I was in a hurry to get to my car. I had a massage appointment to get to. I was walking really fast with long strides. Well, as long as my stubby legs would allow. Suddenly I felt unbalanced and I thought, "Shit, I'm gonna fall. I'm gonna fuck'n hit the ground, HARD." But still even as I was inches from the ground I was sure I would recover before smashing into the ground.

SMASH, BLAM...........embarrassment, humiliation......I look up and up ahead is a man walking toward me. I thought, "Dammit! Don't EVEN talk to me. I can't handle it." I was just so embarrassed and it really hurt.

I got up, brushed myself off, and with strength and pride in my gait, I proceeded onward. As the guy approached me, he said, "Hey. Are you okay?"

Now, here is where I have no idea what happened because for some strange reason, this is how I responded. I did the heavy metal devil horns hand thing and said, "Rock and Roll!!!"

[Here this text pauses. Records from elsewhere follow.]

(** X16.  Each tangent arrow of [drawTangents] is centred on the point of the
    curve it belongs to.  Where the derivative does not vanish the line is 40
    long and runs along the derivative, and the arrowhead is a triangle with
    its apex at the end of the line and two sides of length 8 placed
    symmetrically about the line, at 30 degrees from it, pointing back.
    Where the derivative vanishes the line shrinks to the point of the curve
    and the arrowhead is the one of a line to the right. *)
Theorem drawTangents_arrows (i : nat) (p0 p1 p2 p3 : Vector2 R) :
  let t := IZR (Z.of_nat i) / 12 in
  let point := bezierPoint t p0 p1 p2 p3 in
  let tangent := bezierTangent t p0 p1 p2 p3 in
  exists start end_ wing1 wing2 : Vector2 R,
    drawTangent 12 40 i p0 p1 p2 p3
    = [ ctx_beginPath;
        set_strokeStyle "#ef4444"%string;
        set_lineWidth 2;
        ctx_moveTo (Vector2.x start) (Vector2.y start);
        ctx_lineTo (Vector2.x end_) (Vector2.y end_);
        ctx_stroke;
        ctx_beginPath;
        set_fillStyle "#ef4444"%string;
        ctx_moveTo (Vector2.x end_) (Vector2.y end_);
        ctx_lineTo (Vector2.x wing1) (Vector2.y wing1);
        ctx_lineTo (Vector2.x wing2) (Vector2.y wing2);
        ctx_closePath;
        ctx_fill ]
    /\ Vector2.add start end_ = Vector2.multiply point 2
    /\ (Vector2.length tangent <> 0 ->
        Vector2.subtract end_ start
        = Vector2.multiply tangent (40 / Vector2.length tangent)
        /\ Vector2.length (Vector2.subtract end_ start) = 40
        /\ Vector2.length (Vector2.subtract end_ wing1) = 8
        /\ Vector2.length (Vector2.subtract end_ wing2) = 8
        /\ Vector2.add (Vector2.subtract end_ wing1)
                       (Vector2.subtract end_ wing2)
           = Vector2.multiply tangent (8 * sqrt 3 / Vector2.length tangent))
    /\ (Vector2.length tangent = 0 ->
        start = point /\ end_ = point
        /\ wing1 = Vector2.new (Vector2.x point - 4 * sqrt 3)
                               (Vector2.y point + 4)
        /\ wing2 = Vector2.new (Vector2.x point - 4 * sqrt 3)
                               (Vector2.y point - 4)).
Proof.
  cbv zeta.
  set (t := IZR (Z.of_nat i) / 12).
  set (point := bezierPoint t p0 p1 p2 p3).
  set (tangent := bezierTangent t p0 p1 p2 p3).
  set (u := Vector2.normalize tangent).
  set (a := atan2_R (Vector2.y u) (Vector2.x u)).
  exists (Vector2.subtract point (Vector2.multiply u (40 / 2))),
    (Vector2.add point (Vector2.multiply u (40 / 2))),
    (Vector2.new
       (Vector2.x (Vector2.add point (Vector2.multiply u (40 / 2)))
        - 8 * cos (a - PI / 6))
       (Vector2.y (Vector2.add point (Vector2.multiply u (40 / 2)))
        - 8 * sin (a - PI / 6))),
    (Vector2.new
       (Vector2.x (Vector2.add point (Vector2.multiply u (40 / 2)))
        - 8 * cos (a + PI / 6))
       (Vector2.y (Vector2.add point (Vector2.multiply u (40 / 2)))
        - 8 * sin (a + PI / 6))).
  split; [ reflexivity | ].
  split; [ destruct point as [px py], u as [ux uy]; vec_eq | ].
  split.
  - intros NE.
    pose proof (@normalize_unit tangent NE) as U. fold u in U.
    destruct (atan2_unit U) as [C S]. fold a in C, S.
    pose proof (@normalize_of_nonzero_length tangent NE) as N. fold u in N.
    pose proof (@length_normalize tangent NE) as L1. fold u in L1.
    assert (D : Vector2.subtract
                  (Vector2.add point (Vector2.multiply u (40 / 2)))
                  (Vector2.subtract point (Vector2.multiply u (40 / 2)))
                = Vector2.multiply u 40).
    { destruct point as [px py], u as [ux uy]; vec_eq. }
    split; [ | split; [ | split; [ | split ] ] ].
    + rewrite D, N. destruct tangent as [tx ty]. vec_eq; exact NE.
    + rewrite D, length_multiply by lra. rewrite L1. ring.
    + replace (Vector2.subtract _ _)
        with (Vector2.new (8 * cos (a - PI / 6)) (8 * sin (a - PI / 6)))
        by (destruct point as [px py], u as [ux uy]; vec_eq).
      apply length_polar. lra.
    + replace (Vector2.subtract _ _)
        with (Vector2.new (8 * cos (a + PI / 6)) (8 * sin (a + PI / 6)))
        by (destruct point as [px py], u as [ux uy]; vec_eq).
      apply length_polar. lra.
    + rewrite N in C, S; cbn [Vector2.x Vector2.y] in C, S.
      destruct point as [px py], tangent as [tx ty], u as [ux uy].
      cbv [Vector2.add Vector2.subtract Vector2.multiply]; at_R;
        cbn [Vector2.x Vector2.y] in *.
      rewrite cos_minus, cos_plus, sin_minus, sin_plus, cos_PI6, sin_PI6,
        C, S.
      f_equal; field; exact NE.
  - intros Z.
    pose proof (@normalize_of_zero_length tangent Z) as N. fold u in N.
    subst a. rewrite N. cbn [Vector2.x Vector2.y]. rewrite atan2_origin.
    destruct point as [px py].
    cbv [Vector2.add Vector2.subtract Vector2.multiply]; at_R;
      cbn [Vector2.x Vector2.y].
    rewrite cos_minus, cos_plus, sin_minus, sin_plus, cos_PI6, sin_PI6,
      cos_0, sin_0.
    repeat split; f_equal; field.
Qed.

(** X16 at the middle of the curve of the end-to-end scenario, where the
    derivative is [(150, 0)]. *)
Lemma drawTangents_arrows_witness :
  Vector2.length
    (bezierTangent (IZR (Z.of_nat 6) / 12) (Vector2.new 0 0)
                   (Vector2.new 0 100) (Vector2.new 100 100)
                   (Vector2.new 100 0)) <> 0
  /\ exists start end_ : Vector2 R,
      In (ctx_lineTo (Vector2.x end_) (Vector2.y end_))
         (drawTangent 12 40 6 (Vector2.new 0 0) (Vector2.new 0 100)
                      (Vector2.new 100 100) (Vector2.new 100 0))
      /\ Vector2.add start end_ = Vector2.multiply (Vector2.new 50 75) 2
      /\ Vector2.length (Vector2.subtract end_ start) = 40.
Proof.
  assert (NE : Vector2.length
                 (bezierTangent (IZR (Z.of_nat 6) / 12) (Vector2.new 0 0)
                                (Vector2.new 0 100) (Vector2.new 100 100)
                                (Vector2.new 100 0)) <> 0).
  { cbv [bezierTangent Vector2.length]. change (Z.of_nat 6) with 6%Z.
    at_R; cbn [Vector2.x Vector2.y].
    replace (_ + _) with (150 * 150) by field.
    rewrite sqrt_square; lra. }
  split; [ exact NE | ].
  destruct (drawTangents_arrows 6 (Vector2.new 0 0) (Vector2.new 0 100)
              (Vector2.new 100 100) (Vector2.new 100 0))
    as (start & end_ & wing1 & wing2 & E & M & G & _).
  destruct (G NE) as (_ & L & _).
  exists start, end_. split; [ rewrite E; cbn; tauto | ].
  split; [ | exact L ].
  rewrite M. f_equal. cbv [bezierPoint]. change (Z.of_nat 6) with 6%Z.
  vec_eq.
Defined.

(** ** The curve follows the pointer *)

Lemma setTarget_same (x y : R) (this : SpringPoint R) :
  SpringPoint.target this = Vector2.new x y ->
  SpringPoint.setTarget x y this = this.
Proof.
  destruct this as [pos vel tgt fx k d]. cbv [SpringPoint.setTarget]; fields.
  now intros ->.
Qed.

Lemma target_after (p T : Vector2 R) (n : nat) :
  SpringPoint.target (after n (released p T)) = T.
Proof.
  destruct (scaled_after p T n) as (c & w & Sc & _).
  destruct Sc as (_ & _ & Tg & _). exact Tg.
Qed.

WHAT??? What the hell? Who said that? Was that me?

This concerned citizen walked past and said, "Well, alright." Ugh. I hung my head and did the walk of shame all the way to my car. I called a friend and we laughed at how fucking retarded it was to be all, "ROCK AND ROLL." That made me feel better.

Sometimes in times of shock or dismay or general discomfort, stupid shit just falls out of my mouth. And that's O.K.. Cuz I'm good enough. I'm smart enough. And doggonit, people like me.



   Friday, July 18, 2003
I was walking with a friend to get coffee this morning. We passed two women who were in a deeply emotional conversation. One of the women was sobbing. Between sobs I heard, "Women are just the worst thing! They talk about each other."

Poor thing. Yes, women can be evil. It's true. But the worst thing? Funny young girl. She's in for a rude awakening when the rest of her life starts to happen. I don't mean to be cynical, but come on. The worst thing? Women? I think not.

God forbid she get a hang nail. Or what if someone gives her a dirty look?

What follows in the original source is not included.